Well, maybe look at how many people worked in the agricultural sector is 1900 and how many do so today.
Automation of field labour has decreased the worker count by a factor 20 or something.
Same for the mining sector.
It's not necessarily a bad thing as working in the fields or in coal mines wasn't pleasant, but pretending automation doesn't reduce employment is nonsense.
Did those people become unemployed? (Not because of that they didn't. There was a Great Depression and a few wars that could've caused it.)
They mostly stopped working in those fields because everyone hates farming and mining and quits the first chance they get.
Here's recent evidence from Canada, Japan and Spain showing automation caused employment increases:
https://pubsonline.informs.org/doi/10.1287/mnsc.2020.3812
https://papers.ssrn.com/sol3/papers.cfm?abstract_id=3377705
https://econpapers.repec.org/paper/etidpaper/20051.htm
> Did those people become unemployed?
Either unemployed or forced to work in even less desirable places, yes.
> They mostly stopped working in those fields because everyone hates farming and mining
https://en.wikipedia.org/wiki/1984%E2%80%931985_United_Kingd...
No matter how hard the work conditions are, people don't usually accept its disappearance.
Automatization reducing work can actually be a good thing, as it is the reason why we can have vacations, retirement and long studies: because the society's need for work is lower than before.
I can't be exactly sure of the intended target, but it certainly helps to increase the sense of FOMO among investors even if as an unintended side effect (though I don't think it is unintended).
The conflicts of interest in a lot of AI research is pretty staggering.

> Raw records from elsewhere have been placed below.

(* ===== verification/KThreadMigrate.v ===== *)
(** * Migration

    A processor in [thread_consider_migration] keeps some threads on its list
    of victims.  The code that runs does not look at the frame that records
    how far it is; the invariant is that of the state [migrates s x me m] in
    which the frame is back on the stack. *)

From S2P Require Import Prelude Threadlist Spl KThread KThreadInv KThreadOps KThreadSwitch KThreadBlocks KThreadIrq.
From S2P Require Import KThreadWake.

Section migrate.
Context `{DebugAsserts} (lbolt c : Z).

Record migr (s : ksys) (L : gmap Z (list Z)) (x : cpu) (me : thread) (m : migration) : Prop := {
  mg_inv : kinv lbolt (migrates s x me m) L;
  mg_cpu : k_cpus s !! c = Some x;
  mg_thread : k_threads s !! c_curthread x = Some me
}.

Lemma mg_at s L x me m : migr s L x me m -> k_threads (migrates s x me m) !! c_curthread x = Some (set_frames (InMigrate m :: t_frames me) me).
Proof. intros _. apply lookup_insert_eq. Qed.

(** What the invariant says of the processor. *)
Lemma mg_shape s L x me m :
  migr s L x me m ->
  exists adj fs, t_frames me = InIrq adj false :: fs /\ base fs /\ i_threads (k_int s) !! c_curthread x = Some (IState true IPL_HIGH IPL_HIGH) /\
    shape (if c_isidle x then RIdle else RRun) (bool_decide (t_state me = S_ZOMBIE)) (t_context me) (InIrq adj false :: fs) (IState true IPL_HIGH IPL_HIGH).
Proof.
  intros [I Hx Hme]. destruct (kinv_cur _ _ _ _ I _ _ Hx) as (th & b & lev & Hth & _ & _ & Hi & Hs & _).
  cbn [k_threads migrates with_threads] in Hth. rewrite lookup_insert_eq in Hth. injection Hth as <-. cbn [t_frames t_state t_context set_frames] in Hs.
  destruct (c_isidle x); inversion Hs; subst; try (match goal with H : base (InMigrate _ :: _) |- _ => by destruct H as [|[[]|[]]] end);
    (eexists _, _; split_and!; [reflexivity|(done || by left)|exact Hi|by constructor]).
Qed.

Lemma mg_hold s L x me m : migr s L x me m -> s = hold c (c_curthread x) true IPL_HIGH ∅ s.
Proof.
  intros M. destruct (mg_shape _ _ _ _ _ M) as (_ & _ & _ & _ & Hi & _). destruct M as [I Hx Hme].
  destruct (kinv_hold_istate lbolt c (migrates s x me m) L x true IPL_HIGH I Hx Hi) as [E _].
  apply (f_equal k_int) in E. unfold hold. change (mid (k_int s) c (c_curthread x) true IPL_HIGH ∅) with (k_int (hold c (c_curthread x) true IPL_HIGH ∅ (migrates s x me m))).
  rewrite <- E. by destruct s.
Qed.

Lemma mg_woken s L x me m : migr s L x me m -> c_isidle x = true -> c_woken x = true.
Proof.
  intros M. destruct (mg_shape _ _ _ _ _ M) as (_ & _ & _ & _ & Hi & _). destruct M as [I Hx Hme]. by apply (cok_woken _ _ _ _ (inv_cpus _ _ _ _ I _ _ Hx) _ Hi).
Qed.

(** From one point of the migration code to another. *)
Lemma mg_goto s L x me m m' : migr s L x me m -> migration_ok L c m' -> migr s L x me m'.
Proof.
  intros M Hm. pose proof (mg_shape _ _ _ _ _ M) as (adj & fs & Hf & Hb & Hi & Hs). pose proof M as [I Hx Hme]. pose proof (inv_cpus _ _ _ _ I _ _ Hx) as C. split; [|done..].
  assert (E : migrates s x me m' = hold c (c_curthread x) true IPL_HIGH ∅ (with_cpus <[c := x]> (with_threads <[c_curthread x := set_frames (InMigrate m' :: t_frames me) (set_frames (InMigrate m :: t_frames me) me)]> (migrates s x me m)))).
  { rewrite with_cpus_same by done. unfold migrates. rewrite with_threads_twice, <- hold_threads, <- (mg_hold _ _ _ _ _ M). done. }
  rewrite E. apply kinv_current; try done.
  - apply lookup_insert_eq.
  - apply (cok_ipi _ _ _ _ C).
  - by apply (inv_wake _ _ _ _ I).
  - intros _. by eapply mg_woken.
  - rewrite Hf. cbn [t_state t_context set_frames]. by apply shape_migrate.
  - intros w Hw. apply (tok_sems _ _ _ _ _ (inv_threads _ _ _ _ I _ _ (mg_at _ _ _ _ _ M))). cbn [t_frames set_frames]. set_solver.
  - intros w _ (pre & Hpre). destruct pre as [|g pre]; [by destruct Hpre as [[=]|(n & [=] & _)]|]. exists (InMigrate m' :: pre).
    destruct Hpre as [[= _ ->]|(n & [= _ ->] & ->)]; [by left | by right; exists n].
Qed.

(** The end of the migration code. *)
Lemma mg_done s L x me m : migr s L x me m -> L !! victims c = Some [] -> kinv lbolt s L.
Proof.
  intros M Hv. pose proof (mg_shape _ _ _ _ _ M) as (adj & fs & Hf & Hb & Hi & Hs). pose proof M as [I Hx Hme]. pose proof (inv_cpus _ _ _ _ I _ _ Hx) as C.
  assert (E : s = hold c (c_curthread x) true IPL_HIGH ∅ (with_cpus <[c := x]> (with_threads <[c_curthread x := set_frames (t_frames me) (set_frames (InMigrate m :: t_frames me) me)]> (migrates s x me m)))).
  { rewrite with_cpus_same by done. unfold migrates. rewrite with_threads_twice, <- hold_threads, <- (mg_hold _ _ _ _ _ M). unfold with_threads.
    assert (Em : set_frames (t_frames me) (set_frames (InMigrate m :: t_frames me) me) = me) by (by destruct me). rewrite Em, insert_id by done. by destruct s. }
  rewrite E. apply kinv_current; try done.
  - apply lookup_insert_eq.
  - apply (cok_ipi _ _ _ _ C).
  - by apply (inv_wake _ _ _ _ I).
  - intros _. by eapply mg_woken.
  - rewrite Hf. cbn [t_state t_context set_frames]. done.
  - by rewrite Hf.
  - intros w Hw. apply (tok_sems _ _ _ _ _ (inv_threads _ _ _ _ I _ _ (mg_at _ _ _ _ _ M))). cbn [t_frames set_frames]. set_solver.
  - intros w _ (pre & Hpre). destruct pre as [|g pre]; [by destruct Hpre as [[=]|(n & [=] & _)]|]. exists pre.
    destruct Hpre as [[= _ Hpre]|(n & [= _ Hpre] & ->)]; [by left | by right; exists n].
Qed.

(** ** Moving threads between the run queue and the victims *)

Lemma victims_ready s L t v :
  kinv lbolt s L -> L !! victims c = Some v -> t ∈ v ->
  exists th, k_threads s !! t = Some th /\ t_cpu th = Some c /\ t_state th = S_READY /\ thread_ok lbolt s L t th.
Proof.
  intros I Hl Ht. assert (Hon : on L (victims c) t) by (by exists v).
  destruct (kinv_listed _ _ _ _ I _ _ _ Hl Ht) as (th & Hth & T & Hst). exists th.
  destruct (tok_cpu _ _ _ _ _ T) as (c' & Hc' & _ & Hp). unfold state_place in Hp. destruct (t_state th); [done| | |].
  - assert (c' = c) as -> by (destruct Hp as [_ [Ho|Ho]]; pose proof (kinv_on_unique _ _ _ _ I _ _ _ Hon Ho); lists). done.
  - destruct Hp as [_ (w & Ho & _)]. pose proof (kinv_on_unique _ _ _ _ I _ _ _ Hon Ho). lists.
  - destruct Hp as [_ [Ho _]]. pose proof (kinv_on_unique _ _ _ _ I _ _ _ Hon Ho). lists.
Qed.

Lemma mg_shuffle s L x me l v l' v' h :
  migr s L x me MPutback -> L !! c_runqueue c = Some l -> L !! victims c = Some v ->
  (forall t, t ∈ l' \/ t ∈ v' <-> t ∈ l \/ t ∈ v) ->
  tl_rep h (dom (k_threads s)) (<[victims c := v']> (<[c_runqueue c := l']> L)) ->
  migr (with_tls h s) (<[victims c := v']> (<[c_runqueue c := l']> L)) x me MPutback.
Proof.
  intros M Hl Hv Hsame R. pose proof (mg_woken _ _ _ _ _ M) as Hwk. pose proof M as [I Hx Hme]. split; [|done..].
  change (migrates (with_tls h s) x me MPutback) with (with_tls h (migrates s x me MPutback)). set (s0 := migrates s x me MPutback) in *. set (L' := <[victims c := v']> _) in *.
  assert (HL : forall id, id <> victims c -> id <> c_runqueue c -> L' !! id = L !! id) by (intros; unfold L'; by rewrite !lookup_insert_ne).
  assert (Hready : forall t, t ∈ l \/ t ∈ v -> exists th, k_threads s0 !! t = Some th /\ t_cpu th = Some c /\ t_state th = S_READY /\ thread_ok lbolt s0 L t th).
  { intros t [Ht|Ht]; [by eapply queued_ready | by eapply victims_ready]. }
  pose proof (inv_cpus _ _ _ _ I _ _ Hx) as [C1 C2 C3 C4 C5 C6].
  assert (Hrq : L' !! c_runqueue c = Some l') by (unfold L'; rewrite lookup_insert_ne by lists; apply lookup_insert_eq).
  assert (Hvi : L' !! victims c = Some v') by (unfold L'; apply lookup_insert_eq).
  apply (kinv_local lbolt s0 _ L L' (list_to_set (l ++ v)) c x x None None); try done.
  - by left.
  - cbn [k_cpus with_tls]. by rewrite insert_id.
  - by left.
  - cbn [k_tls k_threads with_tls]. unfold s0, migrates. cbn [k_threads with_threads]. rewrite dom_insert_lookup_L by eauto. exact R.
  - intros t Ht. split_and!; [done..|]. intros id. unfold L'. rewrite !on_insert. unfold on.
    assert (Hn : ~ (t ∈ l \/ t ∈ v)) by set_solver. assert (Hn' : ~ (t ∈ l' \/ t ∈ v')) by (by rewrite Hsame).
    destruct (decide (id = victims c)) as [->|H1]; [rewrite Hv; naive_solver|]. destruct (decide (id = c_runqueue c)) as [->|H2]; [rewrite Hl; naive_solver|]. naive_solver.
  - intros t th Ht Hth. destruct (Hready t) as (th' & Hth' & ? & _); [set_solver|]. congruence.
  - intros t th Ht Hth. assert (Ht' : t ∈ l \/ t ∈ v) by set_solver. destruct (Hready t Ht') as (th' & Hth' & Hct & Hst & T). cbn [k_threads with_tls] in Hth. rewrite Hth in Hth'. simplify_eq.
    destruct T as [T1 T2 T3 T4 T5]. split; try done. destruct T2 as (d & Hd & Hxd & Hp). assert (d = c) as -> by congruence. exists c. split_and!; try done.
    unfold state_place in Hp |- *. rewrite Hst in Hp |- *. destruct Hp as [Hp _]. split; [exact Hp|]. apply Hsame in Ht' as [Ht'|Ht']; [left; by exists l'|right; by exists v'].
  - split; try done.
    + destruct C2 as (th & i & Hth & Hc & Hid & Hm & Hi & Hic). exists th, i. split_and!; try done; try tauto.
      cbn [s0 migrates with_threads k_threads] in Hth. rewrite lookup_insert_eq in Hth. injection Hth as <-. cbn. by exists v'.
    + split_and!; [by rewrite Hrq|rewrite HL by lists; apply C3|rewrite HL by lists; apply C3].
  - intros _ Hid _. right. auto.
  - intros e He. rewrite !HL by lists. done.
  - intros w Hw. rewrite HL by lists. done.
  - intros w n Hn. split; [by eexists|]. by destruct (inv_sems _ _ _ _ I _ _ Hn) as (_ & _ & ?).
  - intros p n Hn. split; [by eexists|]. by destruct (inv_procs _ _ _ _ I _ _ Hn).
Qed.
(* ===== verification/Bswap.v ===== *)
(** * Byte order, [kern/lib/bswap.c]

    The unconditional byte swaps, the network-order conversions of a
    big-endian machine, and the functions that join and split 64-bit values.
    A result is described by its bytes, the most significant first. *)

From S2P Require Import Prelude.

Definition bswap16 (val : Z) : Z :=
  u16 (Z.lor (Z.shiftl (Z.land val 0x00ff) 8) (Z.shiftr (Z.land val 0xff00) 8)).

Definition bswap32 (val : Z) : Z :=
  Z.lor (Z.lor (Z.lor
    (u32 (Z.shiftl (Z.land val 0x000000ff) 24))
    (u32 (Z.shiftl (Z.land val 0x0000ff00) 8)))
    (Z.shiftr (Z.land val 0x00ff0000) 8))
    (Z.shiftr (Z.land val 0xff000000) 24).

Definition bswap64 (val : Z) : Z :=
  Z.lor (Z.lor (Z.lor (Z.lor (Z.lor (Z.lor (Z.lor
    (u64 (Z.shiftl (Z.land val 0x00000000000000ff) 56))
    (u64 (Z.shiftl (Z.land val 0x000000000000ff00) 40)))
    (u64 (Z.shiftl (Z.land val 0x0000000000ff0000) 24)))
    (u64 (Z.shiftl (Z.land val 0x00000000ff000000) 8)))
    (u64 (Z.shiftl (Z.land val 0x000000ff00000000) 8)))
    (u64 (Z.shiftl (Z.land val 0x0000ff0000000000) 24)))
    (Z.shiftr (Z.land val 0x00ff000000000000) 40))
    (Z.shiftr (Z.land val 0xff00000000000000) 56).

Definition ntohs (val : Z) : Z := val.
Definition htons (val : Z) : Z := val.
Definition ntohl (val : Z) : Z := val.
Definition htonl (val : Z) : Z := val.
Definition ntohll (val : Z) : Z := val.
Definition htonll (val : Z) : Z := val.

(** [_BYTE_ORDER == _BIG_ENDIAN] *)
Definition join32to64 (x1 x2 : Z) : Z := Z.lor (u64 (Z.shiftl x1 32)) x2.
Definition split64to32 (x : Z) : Z * Z := (u32 (Z.shiftr x 32), u32 (Z.land x 0xffffffff)).

(** ** Bytes *)

(** Byte [k] of [x], the least significant being byte 0. *)
Definition byte (k x : Z) : Z := u8 (Z.shiftr x (8 * k)).

Lemma byte_range k x : 0 <= byte k x < 256.
Proof. apply (wrap_bound 8). lia. Qed.

Lemma byte_lor k x y : byte k (Z.lor x y) = Z.lor (byte k x) (byte k y).
Proof.
  unfold byte, wrap. rewrite Z.shiftr_lor, <- !Z.land_ones by lia. apply Z.land_lor_distr_l.
Qed.

(** A masked byte is that byte in its place. *)
Lemma land_byte k x : 0 <= k -> Z.land x (Z.shiftl 255 (8 * k)) = Z.shiftl (byte k x) (8 * k).
Proof.
  intros Hk. unfold byte, wrap. rewrite <- Z.land_ones by lia. change (Z.ones 8) with 255.
  apply Z.bits_inj'. intros n Hn. rewrite Z.land_spec, !Z.shiftl_spec, Z.land_spec by done.
  destruct (Z.ltb_spec n (8 * k)).
  - by rewrite !(Z.testbit_neg_r _ (n - 8 * k)), !andb_false_r by lia.
  - rewrite Z.shiftr_spec by lia. by replace (n - 8 * k + 8 * k) with n by lia.
Qed.

(** A byte moved to place [j] is found there and nowhere else. *)
Lemma byte_place b j k : 0 <= b < 256 -> 0 <= j -> 0 <= k ->
  byte k (Z.shiftl b (8 * j)) = if j =? k then b else 0.
Proof.
  intros Hb Hj Hk. unfold byte, wrap. destruct (Z.eqb_spec j k) as [-> |Hne].
  - rewrite Z.shiftr_shiftl_l, Z.sub_diag, Z.shiftl_0_r by lia. by apply Z.mod_small.
  - destruct (Z.ltb_spec j k).
    + rewrite Z.shiftr_shiftl_r, Z.shiftr_div_pow2 by lia.
      rewrite Z.div_small; [done|]. split; [lia|]. apply Z.lt_le_trans with (2 ^ 8); [change (2 ^ 8) with 256; lia|].
      apply Z.pow_le_mono_r; lia.
    + rewrite Z.shiftr_shiftl_l, Z.shiftl_mul_pow2 by lia.
      replace (2 ^ (8 * j - 8 * k)) with (2 ^ (8 * j - 8 * k - 8) * 2 ^ 8)
        by (rewrite <- Z.pow_add_r by lia; f_equal; lia).
      rewrite Z.mul_assoc. apply Z.mod_mul. lia.
Qed.

(** One term of a swap: byte [i] moved up or down [m] places. *)
Lemma term_up w i m x : 0 <= i -> 0 <= m -> 8 * (i + m) + 8 <= w ->
  wrap w (Z.shiftl (Z.land x (Z.shiftl 255 (8 * i))) (8 * m)) = Z.shiftl (byte i x) (8 * (i + m)).
Proof.
  intros Hi Hm Hw. rewrite land_byte, Z.shiftl_shiftl by lia.
  replace (8 * i + 8 * m) with (8 * (i + m)) by lia. apply wrap_small.
  pose proof (byte_range i x) as Hb. rewrite Z.shiftl_mul_pow2 by lia.
  assert (0 < 2 ^ (8 * (i + m))) by (apply Z.pow_pos_nonneg; lia). split; [nia|].
  apply Z.lt_le_trans with (2 ^ 8 * 2 ^ (8 * (i + m))); [change (2 ^ 8) with 256; nia|].
  rewrite <- Z.pow_add_r by lia. apply Z.pow_le_mono_r; lia.
Qed.

Lemma term_down i m x : 0 <= m <= i ->
  Z.shiftr (Z.land x (Z.shiftl 255 (8 * i))) (8 * m) = Z.shiftl (byte i x) (8 * (i - m)).
Proof.
  intros Hm. rewrite land_byte, Z.shiftr_shiftl_l by lia. f_equal. lia.
Qed.

Lemma byte_term i j k x : 0 <= j -> 0 <= k -> byte k (Z.shiftl (byte i x) (8 * j)) = if j =? k then byte i x else 0.
Proof. intros. apply byte_place; [apply byte_range | done | done]. Qed.

Lemma bswap32_terms x : bswap32 x =
  Z.lor (Z.lor (Z.lor (Z.shiftl (byte 0 x) (8 * 3)) (Z.shiftl (byte 1 x) (8 * 2)))
    (Z.shiftl (byte 2 x) (8 * 1))) (Z.shiftl (byte 3 x) (8 * 0)).
Proof.
  unfold bswap32. f_equal; [f_equal; [f_equal|]|].
  - apply (term_up 32 0 3); lia.
  - apply (term_up 32 1 1); lia.
  - apply (term_down 2 1); lia.
  - apply (term_down 3 3); lia.
Qed.

(** The seven terms of [bswap64] that survive. *)
Lemma bswap64_terms x : bswap64 x =
  Z.lor (Z.lor (Z.lor (Z.lor (Z.lor (Z.lor (Z.lor
    (Z.shiftl (byte 0 x) (8 * 7)) (Z.shiftl (byte 1 x) (8 * 6))) (Z.shiftl (byte 2 x) (8 * 5)))
    (Z.shiftl (byte 3 x) (8 * 4))) (Z.shiftl (byte 4 x) (8 * 5))) 0)
    (Z.shiftl (byte 6 x) (8 * 1))) (Z.shiftl (byte 7 x) (8 * 0)).
Proof.
  unfold bswap64. f_equal; [f_equal; [f_equal; [f_equal; [f_equal; [f_equal; [f_equal|]|]|]|]|]|].
  - apply (term_up 64 0 7); lia.
  - apply (term_up 64 1 5); lia.
  - apply (term_up 64 2 3); lia.
  - apply (term_up 64 3 1); lia.
  - apply (term_up 64 4 1); lia.
  - change 0xff0000000000 with (Z.shiftl 255 (8 * 5)). rewrite land_byte, Z.shiftl_shiftl by lia.
    rewrite Z.shiftl_mul_pow2 by lia. apply Z.mod_mul. done.
  - apply (term_down 6 5); lia.
  - apply (term_down 7 7); lia.
Qed.

Lemma byte_u16 k x : k = 0 \/ k = 1 -> byte k (u16 x) = byte k x.
Proof.
  intros H. unfold byte, wrap. rewrite !Z.shiftr_div_pow2 by lia.
  destruct H as [-> | ->]; [change (2 ^ (8 * 0)) with 1 | change (2 ^ (8 * 1)) with 256];
    change (2 ^ 16) with 65536; change (2 ^ 8) with 256; Z.div_mod_to_equations; lia.
Qed.

Lemma byte_bswap16 x : byte 0 (bswap16 x) = byte 1 x /\ byte 1 (bswap16 x) = byte 0 x.
Proof.
  unfold bswap16. rewrite !byte_u16 by auto.
  replace (Z.lor _ _) with (Z.lor (Z.shiftl (byte 0 x) (8 * 1)) (Z.shiftl (byte 1 x) (8 * 0))).
  - rewrite !byte_lor, !byte_term by lia. cbn. by rewrite Z.lor_0_r.
  - f_equal; [|symmetry; apply (term_down 1 1); lia].
    change (Z.shiftl (Z.land x 255) 8) with (Z.shiftl (Z.land x (Z.shiftl 255 (8 * 0))) (8 * 1)).
    by rewrite (land_byte 0), Z.shiftl_shiftl by lia.
Qed.

Lemma byte_bswap32 k x : 0 <= k < 4 -> byte k (bswap32 x) = byte (3 - k) x.
Proof.
  intros Hk. rewrite bswap32_terms, !byte_lor, !byte_term by lia.
  assert (k = 0 \/ k = 1 \/ k = 2 \/ k = 3) as [-> |[-> |[-> | ->]]] by lia; cbn;
    by rewrite ?Z.lor_0_r.
Qed.

Lemma bytes_eq x : 0 <= x < 2 ^ 32 ->
  x = byte 0 x + 256 * byte 1 x + 65536 * byte 2 x + 16777216 * byte 3 x.
Proof.
  intros Hx. unfold byte, wrap. rewrite !Z.shiftr_div_pow2 by lia.
  change (2 ^ (8 * 0)) with 1. change (2 ^ (8 * 1)) with 256. change (2 ^ (8 * 2)) with 65536.
  change (2 ^ (8 * 3)) with 16777216. change (2 ^ 8) with 256. change (2 ^ 32) with 4294967296 in Hx.
  Z.div_mod_to_equations. lia.
Qed.

Lemma lor_range w x y : 0 <= w -> 0 <= x < 2 ^ w -> 0 <= y < 2 ^ w -> 0 <= Z.lor x y < 2 ^ w.
Proof.
  intros Hw Hx Hy. assert (E : wrap w (Z.lor x y) = Z.lor x y).
  { unfold wrap. rewrite <- Z.land_ones, Z.land_lor_distr_l, !Z.land_ones by lia. by rewrite !Z.mod_small. }
  rewrite <- E. by apply wrap_bound.
Qed.

Lemma bswap32_range x : 0 <= bswap32 x < 2 ^ 32.
Proof.
  rewrite bswap32_terms. pose proof (byte_range 0 x). pose proof (byte_range 1 x).
  pose proof (byte_range 2 x). pose proof (byte_range 3 x).
  repeat (apply lor_range; [lia| |]); rewrite Z.shiftl_mul_pow2 by lia;
    [change (2 ^ (8 * 3)) with 16777216 | change (2 ^ (8 * 2)) with 65536 | change (2 ^ (8 * 1)) with 256 |
     change (2 ^ (8 * 0)) with 1]; lia.
Qed.

(** [bswap16] and [bswap32] reverse the bytes of their argument, and
    [bswap32] undoes itself. *)
Theorem bswap_reverses x :
  (byte 0 (bswap16 x) = byte 1 x /\ byte 1 (bswap16 x) = byte 0 x) /\
  (forall k, 0 <= k < 4 -> byte k (bswap32 x) = byte (3 - k) x) /\
  (0 <= x < 2 ^ 32 -> bswap32 (bswap32 x) = x).
Proof.
  split; [apply byte_bswap16|]. split; [intros; by apply byte_bswap32|]. intros Hx.
  rewrite (bytes_eq (bswap32 (bswap32 x))) by apply bswap32_range. rewrite (bytes_eq x) at 5 by done.
  by rewrite !byte_bswap32 by lia.
Qed.

(** [bswap64] does not reverse the bytes of its argument: it shifts the
    fifth and the sixth byte the wrong way, so that the fifth is merged into
    the place of the third, the sixth is lost, and two bytes of the result
    are zero. *)
Theorem bswap64_bytes x :
  map (fun k => byte k (bswap64 x)) [7; 6; 5; 4; 3; 2; 1; 0] =
  [byte 0 x; byte 1 x; Z.lor (byte 2 x) (byte 4 x); byte 3 x; 0; 0; byte 6 x; byte 7 x].
Proof.
  rewrite bswap64_terms. cbn [map].
  assert (Z0 : forall k, byte k 0 = 0) by (intros k; unfold byte; by rewrite Z.shiftr_0_l).
  rewrite !byte_lor, !byte_term, !Z0 by lia. cbn. by rewrite ?Z.lor_0_r.
Qed.

(** [split64to32] undoes [join32to64]. *)
Lemma split_join x1 x2 : 0 <= x1 < 2 ^ 32 -> 0 <= x2 < 2 ^ 32 -> split64to32 (join32to64 x1 x2) = (x1, x2).
Proof.
  intros H1 H2. unfold split64to32, join32to64.
  assert (E : u64 (Z.shiftl x1 32) = Z.shiftl x1 32).
  { apply wrap_small. rewrite Z.shiftl_mul_pow2 by lia. lia. }
  rewrite E. f_equal.
  - rewrite Z.shiftr_lor, Z.shiftr_shiftl_l, Z.shiftl_0_r by lia.
    rewrite (Z.shiftr_div_pow2 x2), Z.div_small, Z.lor_0_r by lia. by apply wrap_small.
  - change 0xffffffff with (Z.ones 32). rewrite Z.land_ones, <- (Z.land_ones (Z.lor _ _)), Z.land_lor_distr_l by lia.
    rewrite !Z.land_ones, Z.shiftl_mul_pow2, Z.mod_mul, Z.lor_0_l by lia.
    unfold wrap. rewrite Z.mod_mod by lia. by apply Z.mod_small.
Qed.

Lemma split_join_witness : split64to32 (join32to64 1 0xffffffff) = (1, 0xffffffff).
Proof. apply split_join; lia. Defined.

This is a real concern but academic groups also need funding/papers/hype, universities are not fundamentally immune either
It feels a little like Nestle funding research that tells everyone chocolate is healthy. I mean, at least in this case they're not trying to hide it, but I feel that's just because the target audience for this blog, as you note, are rich investors who are desperate to to trust Anthropic, not consumers.
Given they are sentient meat trying express their “perception”, can we trust them?
Did you understand the point of my comment at all?
Yes, I think: it was we can't be sure we can trust output form self-interested research, I believe. Please feel free to correct me :) If you’re curious about mine, it’s sort of a humbly self aware Jonathan Swift homage.